** Opening Data for the task block **
(* ===== verification/FakeFlintlock.v ===== *)
(** * The fake flintlock of the end-to-end suites: [src/internal/e2etest/flintlock.go]

    The MicroVM and MicroVMExec services the suites run the daemon against, as
    functions of the fake's counter, and the pool spec they use.  The fake is a
    [Healthy] environment. *)

From stdpp Require Import base gmap strings list pretty.
From Stdlib Require Import ZArith Lia.
From S2P Require Import Prelude Types Convert Store StoreOps Concrete StoreProps Effects.
From S2P Require Import Flintlock ConcreteEnv Deletion Strategy Provision Reconciler Sweeper.
From S2P Require Import LeaseApi PoolAdmin HostAdmin Healthy.

(** ** The services *)

(** [FakeMicroVM]; its [int] counts the microvms created, far below 2^63. *)
Record FakeMicroVM := { nextUID : Z }.

Definition fake_uid (n : Z) : string := "e2e-vm-" +:+ pretty n.

(** The answer is the uid of the returned microvm, whose spec is the request's
    with that uid and whose state is CREATED. *)
Definition Fake_CreateMicroVM (f : FakeMicroVM) (spec : MicroVMSpec)
    : FakeMicroVM * result code string :=
  let n := (nextUID f + 1)%Z in
  ({| nextUID := n |}, Ok (fake_uid n)).

Definition Fake_GetMicroVM (uid : string) : result code MicroVM :=
  Ok {| mvm_state := CREATED_STATE; network_interfaces := [("eth0", "eth0")] |}.

Definition Fake_DeleteMicroVM (uid : string) : result code unit := Ok tt.

Definition Fake_ServerInfo : result code string := Ok MinFlintlockVersion.

(** [ExecCommand], given what receiving the start message answered: what it
    sends, and the status it ends the stream with. *)
Definition Fake_ExecCommand (recv : option code) : list payload * option code :=
  match recv with
  | Some err => ([], Some err)
  | None => ([ExitCode 0], None)
  end.

(** ** Fixtures *)

(** The host [StartFakeFlintlock] dials; [addr] is the listener's address. *)
Definition fake_host (addr : string) : Host :=
  {| host_name := "host-a"; host_address := addr; host_cordoned := false;
     host_cordoned_reason := ""; host_cordoned_at := None; host_updated_at := None;
     host_tls := Some {| tls_insecure := true; ca_file := ""; cert_file := ""; key_file := "" |};
     host_draining := false; host_draining_at := None |}.

(** The client pool with its one host; the test fails on an error. *)
Definition StartFakeFlintlock (addr : string) : prog (option error) :=
  Pool_New [Some (fake_host addr)].

Definition MinSizeThresholdPoolSpec (name : string) (size minSize : Z) : PoolSpec :=
  {| pool_name := name; pool_namespace := "e2e";
     microvm_template := Some
       {| spec_id := ""; spec_namespace := ""; allow_guest_agent := false; interfaces := [];
          spec_rest := "vcpu:1 memory_in_mb:1024" |};
     pool_size := size; flintlock_hosts := ["host-a"];
     replenishment_strategy := Some {| strategy_type := MIN_SIZE_THRESHOLD; min_size := Some minSize |};
     create_commands := []; pre_lease_commands := [];
     hook_failure_policy := DELETE_AND_REPLACE;
     heartbeat_interval := Some 30000000000%Z; heartbeat_expiry_threshold := Some 90000000000%Z |}.

(** ** The fake as an environment *)

(** The fake after the calls of a log. *)
Definition fake_serve (f : FakeMicroVM) (a : action) : FakeMicroVM :=
  match a with Called _ (CallCreate spec) _ => (Fake_CreateMicroVM f spec).1 | _ => f end.
Definition fake_state (log : list action) : FakeMicroVM := fold_left fake_serve log {| nextUID := 0 |}.

Definition fake_rpc (f : FakeMicroVM) {A : Set} (r : rpc A) : result code A :=
  match r in rpc B return result code B with
  | CreateMicroVM spec => (Fake_CreateMicroVM f spec).2
  | GetMicroVM uid => Fake_GetMicroVM uid
  | DeleteMicroVM uid => Fake_DeleteMicroVM uid
  | ServerInfo => Fake_ServerInfo
  end.

(** The client's end of an exec stream whose start message arrives. *)
Definition fake_stream : ExecStream :=
  {| open_err := None; send_err := None; closeSend_err := None;
     recvs := (Fake_ExecCommand None).1; recv_end := (Fake_ExecCommand None).2 |}.

(** The network works, no context is cancelled, and a new uuid is the id of no
    lease; the clock, the timers and the reconcilers answer as they like. *)
#[export] Instance fake_environment : Environment := {|
  answers X e w :=
    match e in eff Y return Y -> Prop with
    | ERpc _ r => fun x => x = fake_rpc (fake_state (w_log w)) r
    | EExec _ _ _ _ => fun x => x = fake_stream
    | ENewClient _ => fun x => x = true
    | ECtxErr => fun x => x = None
    | EUUID => fun x => leases (w_db w) !! x = None
    | _ => fun _ => True
    end;
  issued w u := exists n, (1 <= n <= nextUID (fake_state (w_log w)))%Z /\ u = fake_uid n
|}.

Lemma fake_uid_inj n m : fake_uid n = fake_uid m -> n = m.
Proof. unfold fake_uid. by intros E%(inj (String.append _))%(inj pretty). Qed.

Lemma fake_serve_up l f : (nextUID f <= nextUID (fold_left fake_serve l f))%Z.
Proof.
  revert f. induction l as [|a l IH]; intros f; simpl; [lia|]. etrans; [|apply IH].
  destruct a as [c r e| | | | | |]; simpl; try lia. destruct r; simpl; lia.
Qed.

Section fake.
Context `{Codec, Sqlite, Semver}.

Lemma exec_log {X : Set} (e : eff X) w x w' :
  exec_eff false e w x w' -> exists l, w_log w' = w_log w ++ l.
Proof.
  assert (exists l, w_log w = w_log w ++ l) as Hn by (exists []; by rewrite app_nil_r).
  destruct e; simpl; try (intros ->; simpl; by eauto).
  - by intros [(now & now' & -> & ->)|[[=] _]].
  - by intros [-> ->].
Qed.

(** The fake always answers. *)
#[global] Instance fake_total : Total fake_environment.
Proof.
  assert (forall (X : Set) (e : eff X) w x, answers e w x ->
    (forall w', w' = logged (log_of e x) w -> exec_eff false e w x w') ->
    exists x w', exec_eff false e w x w' /\ answers e w x) as Hlog by (intros; eauto).
  intros X e w. destruct e.
  - exists (denote 0 0 o (w_db w)).2. eexists. split; [|done]. left. by exists 0%Z, 0%Z.
  - by apply (Hlog _ ENow w 0%Z).
  - apply (Hlog _ EUUID w (fresh (dom (leases (w_db w))))); [|done]. apply not_elem_of_dom, is_fresh.
  - by apply (Hlog _ ECtxErr w None).
  - by apply (Hlog _ EBudget w 0).
  - by eapply (Hlog _ (ERpc c r)).
  - by eapply (Hlog _ (EExec c uid cmd timeoutSeconds)).
  - by exists (flint_exec o (w_flint w)).2, (set_flint (flint_exec o (w_flint w)).1 w).
  - by apply (Hlog _ (ECreds t) w true).
  - by apply (Hlog _ (ENewClient address) w true).
  - by apply (Hlog _ (ENotify n) w tt).
  - by apply (Hlog _ (EMetric m) w tt).
  - by apply (Hlog _ (EStart spec) w None).
  - by apply (Hlog _ (EStop name namespace) w tt).
  - by apply (Hlog _ (EStopWait name namespace) w None).
  - by apply (Hlog _ (ESend e) w None).
  - exists tt. eexists. by split.
  - exists tt. eexists. by split.
Qed.

(** What the fake needs of [semver]: the minimum version is a version, and no
    older than itself. *)
Class MinVersionOK : Prop := {
  min_valid : semver_valid MinFlintlockVersion = true;
  min_refl : (0 <= semver_compare MinFlintlockVersion MinFlintlockVersion)%Z
}.
Context `{!MinVersionOK}.

#[global] Instance fake_healthy : Healthy fake_environment.
Proof.
  split.
  - intros X e w x w' u [l El]%exec_log _ (n & Hn & ->). exists n. split; [|done]. rewrite El.
    unfold fake_state. rewrite fold_left_app. pose proof (fake_serve_up l (fake_state (w_log w))).
    unfold fake_state in *. lia.
  - intros c spec w x ->. exists (fake_uid (nextUID (fake_state (w_log w)) + 1)).
    pose proof (fake_serve_up (w_log w) {| nextUID := 0 |}) as Hup. simpl in Hup.
    split_and!; [done|done| |].
    + intros (n & Hn & E%fake_uid_inj). lia.
    + eexists. split; [|done]. unfold fake_state in *. simpl. rewrite fold_left_app. simpl. lia.
  - intros c uid w x ->. eexists. split; reflexivity.
  - intros c uid w x ->. by left.
  - intros c w x ->. exists MinFlintlockVersion, MinFlintlockVersion. split_and!; [done| |apply min_refl].
    unfold versionCore. change (until_dash_plus (with_v MinFlintlockVersion)) with MinFlintlockVersion.
    by rewrite min_valid.
  - intros c uid cmd t w x ->. repeat split. eexists. split; reflexivity.
Qed.
End fake.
** Closing Data for the task block **
Task goal
Using the entries above, give again exactly the lines from the line holding "exec_eff false e w x w' ->" through the line holding "- by apply (Hlog _ ENow w 0%Z).". Include both end lines and nothing else.

Solution for this task
  exec_eff false e w x w' -> exists l, w_log w' = w_log w ++ l.
Proof.
  assert (exists l, w_log w = w_log w ++ l) as Hn by (exists []; by rewrite app_nil_r).
  destruct e; simpl; try (intros ->; simpl; by eauto).
  - by intros [(now & now' & -> & ->)|[[=] _]].
  - by intros [-> ->].
Qed.

(** The fake always answers. *)
#[global] Instance fake_total : Total fake_environment.
Proof.
  assert (forall (X : Set) (e : eff X) w x, answers e w x ->
    (forall w', w' = logged (log_of e x) w -> exec_eff false e w x w') ->
    exists x w', exec_eff false e w x w' /\ answers e w x) as Hlog by (intros; eauto).
  intros X e w. destruct e.
  - exists (denote 0 0 o (w_db w)).2. eexists. split; [|done]. left. by exists 0%Z, 0%Z.
  - by apply (Hlog _ ENow w 0%Z).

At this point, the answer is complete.